**Task instructions:** Return, word for word, the lines of the listing below from the one with "applied req s (on_disk w) (MkApplied" through the one with "intros meta s'", and no other lines.

**Provided entries:**
· · · ·

(* ===== verification/ConfigStore.v ===== *)
(** * The configuration store ([internal/configstore/{store,atomic}.go])

    One configuration file, the numbered revisions beside it, and at most one
    draft.  Operations read and write a [disk] and may fail at any system call:
    [works] tells which calls succeed, and [io] counts them.  Every change of the
    disk is recorded in [log], so that a crash is a prefix of it. *)

From stdpp Require Import sorting.
From S2P Require Import Prelude GoStrings GoTime Strconv.

Inductive store_error :=
  | ErrUnmanaged
  | ErrConflict
  | ErrDraftNotFound
  | ErrDraftExpired
  | ErrDraftConflict
  | ErrRevisionNotFound
  | ErrInvalidRevision
  | ErrTooLarge
  | ErrNotExist
  | ErrIO
  | ErrJSON.

Definition maxDraftBytes : Z := Z.shiftl 128 10.

(** ** Data *)

Record Draft := MkDraft {
  drID : string; drRevision : Z; drBaseRevision : Z; drRaw : list Z; drUpdatedAt : Z;
  drValidated : bool; drDiffRevision : Z;
}.

Record DraftSummary := MkSummary {
  dsID : string; dsRevision : Z; dsBaseRevision : Z; dsUpdatedAt : Z; dsValidated : bool; dsDiffRevision : Z;
}.

Record Status := MkStatus {
  suManaged : bool; suPath : string; suCurrentRevision : Z; suCurrentUpdatedAt : Z;
  suPendingRestart : bool; suDraft : option DraftSummary;
}.

Record RevisionMeta := MkMeta {
  rmRevision : Z; rmParentRevision : Z; rmAction : string; rmActor : string; rmReason : string;
  rmRollbackTarget : Z; rmChanged : Z; rmDanger : string; rmRestartRequired : bool; rmCreatedAt : Z;
}.

Record Revision := MkRevision { rvMeta : RevisionMeta; rvRaw : list Z }.

Record ApplyRequest := MkApply {
  aqRaw : list Z; aqExpectedRevision : Z; aqActor : string; aqReason : string; aqChanged : Z;
  aqDanger : string; aqRestartRequired : bool; aqAction : string; aqRollbackTarget : Z;
}.

Record ApplyResult := MkApplied {
  arRevision : Z; arPrevious : Z; arMeta : RevisionMeta; arRestartRequired : bool;
}.

Record Store := MkStore {
  path : string; managed : bool; raw : list Z; revision : Z; updated : Z;
  draft : option Draft; pendingRestart : bool;
}.

Definition draftSummary (d : Draft) : DraftSummary :=
  MkSummary (drID d) (drRevision d) (drBaseRevision d) (drUpdatedAt d) (drValidated d) (drDiffRevision d).

(** ** The disk *)

(** The active file and the files of the history directory, by name; [None] when
    absent.  The temporary files of [atomicReplace], which nothing reads, and
    the modes are left out. *)
Record disk := MkDisk { file : option (list Z); history : option (gmap string (list Z)) }.

Record io := MkIO { on_disk : disk; calls : nat; log : list disk }.

Definition IO (A : Type) : Type := io -> A * io.
#[export] Instance IO_ret : MRet IO := fun A a w => (a, w).
#[export] Instance IO_bind : MBind IO := fun A B k m w => let '(a, w) := m w in k a w.

(** Continue on success, hand the error on. *)
Definition ok_bind {A B} (m : IO (result store_error A)) (k : A -> IO (result store_error B))
  : IO (result store_error B) :=
  r ← m; match r with Ok a => k a | Err e => mret (Err e) end.
Notation "x <-? m ;; k" := (ok_bind m (fun x => k))
  (at level 200, m at level 99, k at level 200, right associativity) : waf_scope.

Definition fail_with {A} (e : store_error) : IO (result store_error A) := mret (Err e).

Definition revisionName (r : Z) : string :=
  let digits := bytes_of (format_int r) in
  "revision-" +:+ of_bytes (replicate (6 - length digits) 48 ++ digits).
Definition yaml_name (r : Z) : string := revisionName r +:+ ".yaml".
Definition json_name (r : Z) : string := revisionName r +:+ ".json".

(** [encoding/json] on revision metadata. *)
Class MetaCodec := {
  meta_marshal : RevisionMeta -> option (list Z);
  meta_unmarshal : list Z -> option RevisionMeta;
}.

Section Store.
Context `{MetaCodec}.
(** Whether the [n]-th system call succeeds, the clock, and [randomID]. *)
Variable works : nat -> bool.
Variable clk : nat -> Z.
Variable random_id : nat -> string.

Definition attempt : IO bool := fun w => (works (calls w), MkIO (on_disk w) (S (calls w)) (log w)).
Definition now : IO Z := fun w => (clk (calls w), MkIO (on_disk w) (S (calls w)) (log w)).
Definition randomID : IO string := fun w => (random_id (calls w), MkIO (on_disk w) (S (calls w)) (log w)).
Definition get_disk : IO disk := fun w => (on_disk w, w).
Definition set_disk (d : disk) : IO unit := fun w => (tt, MkIO d (calls w) (log w ++ [d])).

(** [os.ReadFile]. *)
Definition read (content : disk -> option (list Z)) : IO (result store_error (list Z)) :=
  d ← get_disk; okb ← attempt;
  mret (if okb : bool then match content d with Some b => Ok b | None => Err ErrNotExist end else Err ErrIO).

Definition in_history (name : string) (d : disk) : option (list Z) := h ← history d; h !! name.

(** [os.MkdirAll] of the history directory. *)
Definition mkdir_history : IO (result store_error unit) :=
  d ← get_disk; okb ← attempt;
  if okb : bool then
    match history d with
    | Some _ => mret (Ok tt)
    | None => _ ← set_disk (MkDisk (file d) (Some ∅)); mret (Ok tt)
    end
  else fail_with ErrIO.

(** [atomicReplace]: make the directory, create, chmod, write, sync and close a
    temporary file, and rename it over the target, which is the only step that
    shows. *)
Definition prepare : IO (result store_error unit) :=
  mk ← attempt; if negb mk then fail_with ErrIO else
  create ← attempt; if negb create then fail_with ErrIO else
  chmod ← attempt; if negb chmod then fail_with ErrIO else
  write ← attempt; if negb write then fail_with ErrIO else
  sync ← attempt; if negb sync then fail_with ErrIO else
  close ← attempt; if negb close then fail_with ErrIO else
  rename ← attempt; if negb rename then fail_with ErrIO else
  mret (Ok tt).

Definition put_history (name : string) (data : list Z) (d : disk) : disk :=
  MkDisk (file d) (Some (<[name := data]> (default ∅ (history d)))).
Definition put_file (data : list Z) (d : disk) : disk := MkDisk (Some data) (history d).
Definition drop_history (name : string) (d : disk) : disk := MkDisk (file d) (delete name <$> history d).

Definition atomicReplace (put : list Z -> disk -> disk) (data : list Z) : IO (result store_error unit) :=
  _ <-? prepare ;;
  d ← get_disk; _ ← set_disk (put data d); mret (Ok tt).

(** [_ = os.Remove(name)]. *)
Definition remove (name : string) : IO unit :=
  d ← get_disk; okb ← attempt;
  if okb : bool then set_disk (drop_history name d) else mret tt.

Definition removeRevisionLocked (r : Z) : IO unit :=
  _ ← remove (yaml_name r); remove (json_name r).

Definition writeRevisionLocked (meta : RevisionMeta) (data : list Z) : IO (result store_error unit) :=
  _ <-? mkdir_history ;;
  _ <-? atomicReplace (put_history (yaml_name (rmRevision meta))) data ;;
  match meta_marshal meta with
  | None => _ ← removeRevisionLocked (rmRevision meta); fail_with ErrJSON
  | Some js =>
      r ← atomicReplace (put_history (json_name (rmRevision meta))) js;
      match r with
      | Ok _ => mret (Ok tt)
      | Err e => _ ← removeRevisionLocked (rmRevision meta); fail_with e
      end
  end.

Definition readMeta (name : string) : IO (result store_error RevisionMeta) :=
  b <-? read (in_history name) ;;
  mret (match meta_unmarshal b with Some m => Ok m | None => Err ErrJSON end).

(** The loop of [readMetasLocked] over the names of the directory. *)
Fixpoint read_metas (names : list string) : IO (result store_error (list RevisionMeta)) :=
  match names with
  | [] => mret (Ok [])
  | n :: names =>
      if negb (HasSuffix n ".json") then read_metas names
      else
        m <-? readMeta n ;;
        ms <-? read_metas names ;;
        mret (Ok (m :: ms))
  end.

(** [os.ReadDir] lists by name. *)
Definition readMetasLocked : IO (result store_error (list RevisionMeta)) :=
  d ← get_disk; okb ← attempt;
  match history d with
  | Some h => if okb : bool then read_metas (merge_sort String.le (map_to_list h).*1) else fail_with ErrIO
  | None => fail_with ErrNotExist
  end.

(** ** Operations *)

(** [loadHistory]: the highest revision on disk, and its time. *)
Definition latest (items : list RevisionMeta) (r0 u0 : Z) : Z * Z :=
  fold_left (fun '(r, u) m => if r <? rmRevision m then (rmRevision m, rmCreatedAt m) else (r, u)) items (r0, u0).

Definition zero_meta (r parent : Z) (action : string) (t : Z) : RevisionMeta :=
  MkMeta r parent action "" "" 0 0 "" false t.

(** [New], [abs] what [filepath.Abs] gives. *)
Definition New (abs : option string) (p : string) (content : list Z) (isManaged : bool)
  : IO (result store_error Store) :=
  if negb isManaged then mret (Ok (MkStore p false content 0 zero_time None false))
  else if (TrimSpace p =? "")%string then fail_with ErrUnmanaged
  else
    match abs with
    | None => fail_with ErrIO
    | Some abs =>
        _ <-? read file ;;  (* os.OpenFile(abs, os.O_WRONLY, 0) *)
        close ← attempt;
        if negb close then fail_with ErrIO else
        _ <-? mkdir_history ;;
        items <-? readMetasLocked ;;
        let '(rev, upd) := latest items 0 zero_time in
        if rev =? 0 then
          t ← now;
          _ <-? writeRevisionLocked (zero_meta 1 0 "bootstrap" t) content ;;
          u ← now;
          mret (Ok (MkStore abs true content 1 u None false))
        else
          last <-? read (in_history (yaml_name rev)) ;;
          if bool_decide (last = content) then mret (Ok (MkStore abs true content rev upd None false))
          else
            let next := wrapu64 (rev + 1) in
            t ← now;
            _ <-? writeRevisionLocked (zero_meta next rev "external" t) content ;;
            mret (Ok (MkStore abs true content next t None false))
    end.

Definition status (s : Store) : Status :=
  MkStatus (managed s) (path s) (revision s) (updated s) (pendingRestart s) (draftSummary <$> draft s).

Definition Current (s : Store) : Z * list Z := (revision s, raw s).

Definition with_draft (d : option Draft) (s : Store) : Store :=
  MkStore (path s) (managed s) (raw s) (revision s) (updated s) d (pendingRestart s).

Definition SaveDraft (baseRevision : Z) (id : string) (expectedRevision : Z) (data : list Z) (s : Store)
  : IO (result store_error Draft * Store) :=
  let refuse (e : store_error) : IO (result store_error Draft * Store) := mret (Err e, s) in
  if negb (managed s) then refuse ErrUnmanaged
  else if maxDraftBytes <? Z.of_nat (length data) then refuse ErrTooLarge
  else
    let base := if baseRevision =? 0 then revision s else baseRevision in
    if negb (base =? revision s) then refuse ErrConflict
    else
      let bad :=
        match draft s with
        | Some d => if (id =? "")%string || negb (id =? drID d)%string || negb (expectedRevision =? drRevision d)
                    then Some ErrDraftConflict else None
        | None => if negb (id =? "")%string then Some ErrDraftNotFound else None
        end in
      match bad with
      | Some e => refuse e
      | None =>
          id ← (if (id =? "")%string then randomID else mret id);
          t ← now;
          let rev := match draft s with Some d => wrapu64 (drRevision d + 1) | None => 1 end in
          let d := MkDraft id rev base data t false 0 in
          mret (Ok d, with_draft (Some d) s)
      end.

Definition GetDraft (id : string) (s : Store) : IO (result store_error Draft * Store) :=
  match draft s with
  | None => mret (Err ErrDraftNotFound, s)
  | Some d =>
      if negb (id =? "")%string && negb (drID d =? id)%string then mret (Err ErrDraftNotFound, s)
      else
        t ← now;
        if 24 * hour <? time_sub t (drUpdatedAt d) then mret (Err ErrDraftExpired, with_draft None s)
        else mret (Ok d, s)
  end.

Definition MarkDraftValidated (id : string) (rev diffRevision : Z) (s : Store) : result store_error unit * Store :=
  match draft s with
  | None => (Err ErrDraftNotFound, s)
  | Some d =>
      if negb (drID d =? id)%string then (Err ErrDraftNotFound, s)
      else if negb (drRevision d =? rev) then (Err ErrDraftConflict, s)
      else (Ok tt, with_draft (Some (MkDraft (drID d) (drRevision d) (drBaseRevision d) (drRaw d)
                                        (drUpdatedAt d) true diffRevision)) s)
  end.

Definition DiscardDraft (id : string) (expectedRevision : Z) (s : Store) : result store_error unit * Store :=
  if negb (managed s) then (Err ErrUnmanaged, s)
  else
    match draft s with
    | None => (Err ErrDraftNotFound, s)
    | Some d =>
        if negb (drID d =? id)%string then (Err ErrDraftNotFound, s)
        else if negb (expectedRevision =? 0) && negb (drRevision d =? expectedRevision)
        then (Err ErrDraftConflict, s)
        else (Ok tt, with_draft None s)
    end.

Definition checkExternalLocked (s : Store) : IO (result store_error unit) :=
  if negb (managed s) then fail_with ErrUnmanaged
  else
    b <-? read file ;;
    if bool_decide (b = raw s) then mret (Ok tt) else fail_with ErrConflict.

Definition apply_meta (s : Store) (req : ApplyRequest) (next t : Z) : RevisionMeta :=
  MkMeta next (revision s) (if (aqAction req =? "")%string then "apply" else aqAction req) (aqActor req)
    (aqReason req) (aqRollbackTarget req) (aqChanged req) (aqDanger req) (aqRestartRequired req) t.

Definition Apply (req : ApplyRequest) (s : Store) : IO (result store_error ApplyResult * Store) :=
  let refuse (e : store_error) : IO (result store_error ApplyResult * Store) := mret (Err e, s) in
  if negb (managed s) then refuse ErrUnmanaged
  else
    ext ← checkExternalLocked s;
    match ext with
    | Err e => refuse e
    | Ok _ =>
        if negb (aqExpectedRevision req =? 0) && negb (aqExpectedRevision req =? revision s) then refuse ErrConflict
        else if maxDraftBytes <? Z.of_nat (length (aqRaw req)) then refuse ErrTooLarge
        else
          let next := wrapu64 (revision s + 1) in
          t ← now;
          let meta := apply_meta s req next t in
          w ← writeRevisionLocked meta (aqRaw req);
          match w with
          | Err e => refuse e
          | Ok _ =>
              r ← atomicReplace put_file (aqRaw req);
              match r with
              | Err e => _ ← removeRevisionLocked next; refuse e
              | Ok _ =>
                  mret (Ok (MkApplied next (revision s) meta (aqRestartRequired req)),
                        MkStore (path s) true (aqRaw req) next t None true)
              end
          end
    end.

(** Newest first. *)
Definition newer (a b : RevisionMeta) : Prop := rmRevision b <= rmRevision a.
#[export] Instance newer_dec : RelDecision newer.
Proof. intros a b. unfold newer. apply _. Defined.

Definition History (limit : Z) (s : Store) : IO (result store_error (list RevisionMeta)) :=
  if negb (managed s) then fail_with ErrUnmanaged
  else
    let limit := if (limit <=? 0) || (200 <? limit) then 50 else limit in
    items <-? readMetasLocked ;;
    mret (Ok (take (Z.to_nat limit) (merge_sort newer items))).

Definition HistoryGet (r : Z) (s : Store) : IO (result store_error Revision) :=
  if negb (managed s) || (r =? 0) then fail_with ErrRevisionNotFound
  else
    m ← readMeta (json_name r);
    match m with
    | Err ErrNotExist => fail_with ErrRevisionNotFound
    | Err e => fail_with e
    | Ok meta =>
        b <-? read (in_history (yaml_name r)) ;;
        mret (Ok (MkRevision meta b))
    end.

End Store.
(** The replacement of the file completes the application. *)
Lemma applied_file req s t w w3 w4 :
  let meta := apply_meta s req (revision s + 1) t in
  let s' := MkStore (path s) true (aqRaw req) (revision s + 1) t None true in
  holds s (on_disk w) -> revision s + 1 < two64 -> file (on_disk w) = Some (raw s) ->
  (aqExpectedRevision req = 0 \/ aqExpectedRevision req = revision s) ->
  Z.of_nat (length (aqRaw req)) <= maxDraftBytes ->
  written meta (aqRaw req) w (Ok tt) w3 ->
  on_disk w4 = put_file (aqRaw req) (on_disk w3) -> log w4 = log w3 ++ [put_file (aqRaw req) (on_disk w3)] ->
  applied req s (on_disk w) (MkApplied (revision s + 1) (revision s) meta (aqRestartRequired req)) s' (on_disk w4) /\
  (whole (on_disk w) -> wrote (between s s') w w4).
Proof.
  intros meta s' Hh Hlt Hfile Hexp Hlen (F3 & L3 & Hrec & Hw3) D4 L4. pose proof (ho_range _ _ Hh) as Hr.
  assert (forall n, in_history n (on_disk w4) = in_history n (on_disk w3)) as Hin by (intros n; by rewrite D4).
  assert (recorded meta (aqRaw req) (on_disk w4)) as Hrec4.
  { destruct Hrec as [Hy (js & Hj & Hu)]. split; [|exists js]; by rewrite Hin. }
  assert (holds s' (on_disk w4)) as Hh4 by (split; simpl; [done|lia|by exists meta]).
  assert (whole (on_disk w) -> whole (on_disk w4)) as Hw4.
  { intros Hw. by eapply whole_same, Hw3. }
  split.
  - split; simpl; try done; [split_and!; [done|by rewrite D4|done]|by exists t|].
    intros n Hy Hj. rewrite Hin. by apply F3.
  - intros Hw. eapply wrote_trans; [|eapply wrote_one; [exact L4|rewrite <- D4; split; [auto|right; split; [by rewrite D4|done]]]].
    eapply wrote_mono; [|apply (wrote_and _ _ _ _ L3 (proj2 (Hw3 Hw)))]. intros d [Hfd Hwd]. split; [done|].
    left. split; [rewrite (proj1 Hfd); congruence|]. eapply holds_fits; [| |exact Hfd|done];
      unfold meta, rev_range; simpl; lia.
Qed.

Lemma wp_Apply req s w :
  holds s (on_disk w) -> revision s + 1 < two64 ->
  wp (Apply works clk req s) (fun '(r, s') w' =>
    match r with
    | Ok a => applied req s (on_disk w) a s' (on_disk w') /\
        (whole (on_disk w) -> wrote (between s s') w w')
    | Err e => s' = s /\ fits (revision s + 1) (on_disk w) (on_disk w') /\ holds s (on_disk w') /\
        wrote (fits (revision s + 1) (on_disk w)) w w'
    end) w.
Proof.
  intros Hh Hlt. pose proof (ho_range _ _ Hh) as Hr0. unfold Apply. rewrite (ho_managed _ _ Hh). cbn [negb].
  apply wp_io_bind. unfold checkExternalLocked. rewrite (ho_managed _ _ Hh). cbn [negb]. apply wp_ok_bind, wp_read.
  2:{ intros e w1 D1 L1 _. repeat (apply wp_io_ret; simpl). rewrite D1. split_and!; [done|done|done|by apply wrote_refl]. }
  intros b w1 Hf D1 L1.
  assert (s = s /\ fits (revision s + 1) (on_disk w) (on_disk w1) /\ holds s (on_disk w1) /\
    wrote (fits (revision s + 1) (on_disk w)) w w1) as Hstay.
  { rewrite D1. split_and!; [done|done|done|by apply wrote_refl]. }
  case_bool_decide as Eb; [subst b|by repeat (apply wp_io_ret; simpl); apply Hstay].
  apply wp_io_ret. case_if; [by repeat (apply wp_io_ret; simpl); apply Hstay|].
  case_if; [by repeat (apply wp_io_ret; simpl); apply Hstay|]. bprop.
  rewrite wrapu64_succ by lia. apply wp_io_bind, wp_quiet; [apply quiet_now|]. intros t w2 D2 L2.
  apply wp_io_bind. eapply wp_io_mono; [apply wp_writeRevision; simpl; lia|]. intros r w3 H3.
  assert (written (apply_meta s req (revision s + 1) t) (aqRaw req) w r w3) as H3'.
  { unfold written, wrote in *. by rewrite D2, D1, L2, L1 in H3. }
  assert (rev_range (revision s + 1) /\ revision s + 1 <> revision s) as [Hrr Hne] by (unfold rev_range; lia).
  pose proof (proj1 H3') as F3. simpl in F3.
  assert (holds s (on_disk w3)) as Hh3 by (by eapply holds_fits).
  destruct r as [[]|e]; [|apply wp_io_ret; split_and!; [done|done|done|apply H3']]. apply wp_io_bind, wp_atomicReplace.
  - intros w4 D4 L4. apply wp_io_ret. eapply applied_file; try done. bcases; tauto.
  - intros e w4 D4 L4. apply wp_io_bind. eapply wp_io_mono; [apply wp_removeRevision|]. intros _ w5 [F5 L5].
    apply wp_io_ret. rewrite D4 in F5, L5. split_and!; [done|by eapply fits_trans|by eapply holds_fits|].
    eapply wrote_trans; [apply H3'|]. eapply wrote_trans; [by apply wrote_refl|]. eapply wrote_mono; [|exact L5].
    intros d Hd. by eapply fits_trans.
Qed.

(** ** Opening *)

Lemma latest_spec items r0 u0 :
  let '(r, u) := latest items r0 u0 in
  r0 <= r /\ (forall m, m ∈ items -> rmRevision m <= r) /\
  ((r = r0 /\ u = u0) \/ exists m, m ∈ items /\ r = rmRevision m /\ u = rmCreatedAt m).
Proof.
  unfold latest. revert r0 u0; induction items as [|m items IH]; intros r0 u0; simpl.
  { split_and!; [lia|by intros m ?%not_elem_of_nil|by left]. }
  case_if; bprop.
  - specialize (IH (rmRevision m) (rmCreatedAt m)). destruct (fold_left _ items _) as [r u].
    destruct IH as (Hr & Hi & He). split_and!; [lia| |right].
    + intros m' [->|Hm]%elem_of_cons; [lia|auto].
    + destruct He as [[-> ->]|(m' & Hm & -> & ->)]; [exists m|exists m']; split_and!; set_solver.
  - specialize (IH r0 u0). destruct (fold_left _ items _) as [r u]. destruct IH as (Hr & Hi & He).
    split_and!; [lia| |]; [intros m' [->|Hm]%elem_of_cons; [lia|auto]|].
    destruct He as [?|(m' & Hm & ?)]; [by left|right; exists m'; set_solver].
Qed.

Section Working.
(** No system call fails. *)
Hypothesis all_work : forall n, works n = true.

Lemma wp_attempt_works (Q : bool -> io -> Prop) w :
  (forall w', on_disk w' = on_disk w -> log w' = log w -> Q true w') -> wp (attempt works) Q w.
Proof. intros Hq. unfold wp, attempt. simpl. rewrite all_work. by apply Hq. Qed.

· · · ·

**Result of this task:**
  applied req s (on_disk w) (MkApplied (revision s + 1) (revision s) meta (aqRestartRequired req)) s' (on_disk w4) /\
  (whole (on_disk w) -> wrote (between s s') w w4).
Proof.
  intros meta s' Hh Hlt Hfile Hexp Hlen (F3 & L3 & Hrec & Hw3) D4 L4. pose proof (ho_range _ _ Hh) as Hr.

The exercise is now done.